* TASK TO CARRY OUT:
Would you please output, word for word, the span of the listing below that opens on the line containing "split; [done|]. split; [done|]." and closes on the line containing "destruct (storeOK_recount s1"? Include both ends and nothing more.

* INPUT DATA:
-.-.-
Lemma append_attached delta s d st r s' d' :
  attached s d st -> encodable (stamped s delta) -> in_width 64 (Sequence st + 1) ->
  appendDelta AppendDone delta true s d = (r, s', d') ->
  (exists st', r = Ok tt /\ applyPersistentImageDelta st (stamped s delta) = Ok st' /\ attached s' d' st') \/
  (s' = s /\ d' = d).
Proof.
  intros (Hds & Hq & base & stale & live & H1) He W. rewrite appendDelta_durable. unfold appendStamped.
  replace (durableBase s) with st by (unfold durableBase; by rewrite Hds).
  destruct (applyPersistentImageDelta st (stamped s delta)) as [st'| |] eqn:Ea; cbn [mbind result_bind];
    [|by intros [= <- <- <-]; right|by intros [= <- <- <-]; right].
  rewrite Z.gtb_ltb. destruct (Z.ltb_spec persistentImageMaxMetadata (len (Marshal (stamped s delta)))) as [|Hl];
    [by intros [= <- <- <-]; right|]. intros [= <- <- <-]. left. exists st'. do 2 (split; [done|]).
  destruct (stamped_valid s delta st Hq W He Hl) as [Hv Es].
  split; [done|]. split; [by rewrite (apply_sequence _ _ _ Ea)|].
  eexists base, stale, _. by eapply holds_append.
Qed.
Lemma cow_spec io location po d s : storeOK s -> next s < 2 ^ 63 -> 0 <= po -> po + len d <= 4096 ->
  match writeAtCOW io location po d s with
  | (Ok l', s') =>
      storeOK s' /\ (forall l, l <> location -> l <> l' -> pageOf s' l = pageOf s l) /\
      pageOf s' l' = (fun p => (put p.1 po d, 1)) <$> pageOf s location /\
      exists page r, pageOf s location = Some (page, r) /\
        if decide (r = 1) then l' = location
        else 1 < r /\ l' = nextLocation s + 1 /\ pageOf s l' = None /\ pageOf s' location = Some (page, r - 1)
  | (Err _, s') =>
      storeOK s' /\ (forall l, l <> location -> pageOf s' l = pageOf s l) /\
      (pageOf s' location = pageOf s location \/
       exists page n, pageOf s location = Some (page, 1) /\ pageOf s' location = Some (put page po (slice d 0 n), 1))
  | (Panic, _) => False
  end.
Proof.
  intros H Hn H1 H2. unfold writeAtCOW. destruct (entry s location) as [[o r]|] eqn:E.
  2: { destruct (entry_absent _ _ H E) as [-> _]. destruct (file s); (split; [done|]; split; [done|by left]). }
  destruct (entry_lookup _ _ _ _ E) as (L0 & -> & Eo & Eo0 & Er & ->).
  destruct (ok_entry s H _ _ _ E) as (B1 & (A1 & A2 & A3) & B3 & B4 & B5).
  destruct (file s) as [f|] eqn:Ef; 
    [|unfold contents in B3; rewrite Ef in B3; cbn [default] in B3; rewrite len_nil in B3; lia].
  assert (contents s = f) as Ec by (unfold contents; by rewrite Ef). rewrite Er.
  assert (Ep : pageOf s location = Some (slice f o (o + 4096), r)) by (unfold pageOf; by rewrite E, <- Ec).
  destruct (Z.eqb_spec r 0); [lia|]. destruct (Z.eqb_spec r 1) as [->|Hr1].
  - assert (Hdone : let s' := s <| file := Some (writeFile f (o + po) d) |> in
      storeOK s' /\ (forall l, l <> location -> l <> location -> pageOf s' l = pageOf s l) /\
      pageOf s' location = (fun p => (put p.1 po d, 1)) <$> pageOf s location /\
      exists page r, pageOf s location = Some (page, r) /\
        if decide (r = 1) then location = location
        else 1 < r /\ location = nextLocation s + 1 /\ pageOf s location = None /\ pageOf s' location = Some (page, r - 1)).
    { destruct (storeOK_inplace s location o 1 po d H E H1 H2) as (K & P1 & P2). rewrite Ec in *.
      split; [done|]. split; [by auto|]. rewrite Ep. split; [done|]. by eexists _, 1. }
    destruct io as [| |w]; [exact Hdone|exact Hdone|].
    assert (po + len (slice d 0 w) <= 4096) as H2' by (rewrite slice_0, len_take; lia).
    destruct (storeOK_inplace s location o 1 po (slice d 0 w) H E H1 H2') as (K & P1 & P2). rewrite Ec in *.
    split; [done|]. split; [done|]. right. exists (slice f o (o + 4096)), w. done.
  - unfold readFull. rewrite (proj2 (Z.leb_le _ _)) by (by rewrite <- Ec).
    pose proof (alloc_spec io (put (slice f o (o + 4096)) po d) s H Hn) as Ha.
    destruct (allocatePageLocked io _ s) as [[l'|e|] s1]; [|destruct Ha as (K & P & _); split; [done|]; split; [done|by left]|done].
    destruct Ha as (K & El & P1 & P2 & P3). pose proof (ok_location s H).
    assert (location <> l') as Hne by lia. pose proof (P3 location Hne) as E1. rewrite E in E1.
    fold (chunkOf s1 location). destruct (entry_lookup _ _ _ _ E1) as (_ & _ & _ & _ & Er1 & _).
    destruct (storeOK_recount s1 location o r (r - 1) K E1 ltac:(lia)) as (K' & _ & Q1 & Q2). rewrite Er1.
    assert (Ep1 : slice (contents s1) o (o + 4096) = slice f o (o + 4096)).
    { pose proof (P2 location Hne) as Ep2. rewrite Ep in Ep2. unfold pageOf in Ep2. rewrite E1 in Ep2. by injection Ep2. }
    split; [done|]. split; [intros l Hl Hl'; by rewrite Q1, P2 by done|]. split.
    { rewrite Q1, P1, Ep by done. cbn. do 2 f_equal. unfold padded. apply copy_into_exact.
      rewrite len_zeros, len_put, len_slice by (rewrite <- ?Ec; lia). lia. }
    eexists _, r. split; [exact Ep|]. rewrite decide_False by done. split; [lia|]. split; [done|]. split.
    { unfold pageOf. by rewrite (entry_fresh s l' H ltac:(lia)). }
    by rewrite <- Ep1.
Qed.

(** * Release *)

Lemma used_zero l i : used l = 0 -> arrayAt l i = 0.
Proof.
  unfold used, arrayAt. intros E. apply len_0_nil in E.
  destruct (l !! Z.to_nat i) as [v|] eqn:El; [|done]. cbn. destruct (decide (v = 0)); [done|].
  assert (v ∈ filter (fun o => o <> 0) l) as Hin by (apply list_elem_of_filter; split; [done|by eapply list_elem_of_lookup_2]).
  rewrite E in Hin. by apply not_elem_of_nil in Hin.
Qed.

(** Dropping a chunk without live slots changes no token. *)
Lemma entry_dropChunk s id c location : locationChunks s !! id = Some c -> chunkOK c -> live c = 0 ->
  entry (s <| locationChunks := delete id (locationChunks s) |>) location = entry s location.
Proof.
  intros E [_ _ Hl _ _] L0. rewrite !entry_chunkOf. case_decide; [done|]. rewrite Hl in L0.
  destruct (decide (Z.shiftr location 8 = id)) as [<-|Hne].
  - assert (E1 : chunkOf s location = c) by (unfold chunkOf; by rewrite E).
    assert (E2 : chunkOf (s <| locationChunks := delete (Z.shiftr location 8) (locationChunks s) |>) location = emptyChunk)
      by (unfold chunkOf; cbn; by rewrite lookup_delete_eq).
    rewrite E1, E2. cbn [offsets emptyChunk]. rewrite arrayAt_empty, (used_zero _ _ L0). done.
  - replace (chunkOf (s <| locationChunks := delete id (locationChunks s) |>) location) with (chunkOf s location); [done|].
    unfold chunkOf. cbn. by rewrite lookup_delete_ne.
Qed.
-.-.-
* RESULT OF THIS EXERCISE:
    split; [done|]. split; [done|]. right. exists (slice f o (o + 4096)), w. done.
  - unfold readFull. rewrite (proj2 (Z.leb_le _ _)) by (by rewrite <- Ec).
    pose proof (alloc_spec io (put (slice f o (o + 4096)) po d) s H Hn) as Ha.
    destruct (allocatePageLocked io _ s) as [[l'|e|] s1]; [|destruct Ha as (K & P & _); split; [done|]; split; [done|by left]|done].
    destruct Ha as (K & El & P1 & P2 & P3). pose proof (ok_location s H).
    assert (location <> l') as Hne by lia. pose proof (P3 location Hne) as E1. rewrite E in E1.
    fold (chunkOf s1 location). destruct (entry_lookup _ _ _ _ E1) as (_ & _ & _ & _ & Er1 & _).
    destruct (storeOK_recount s1 location o r (r - 1) K E1 ltac:(lia)) as (K' & _ & Q1 & Q2). rewrite Er1.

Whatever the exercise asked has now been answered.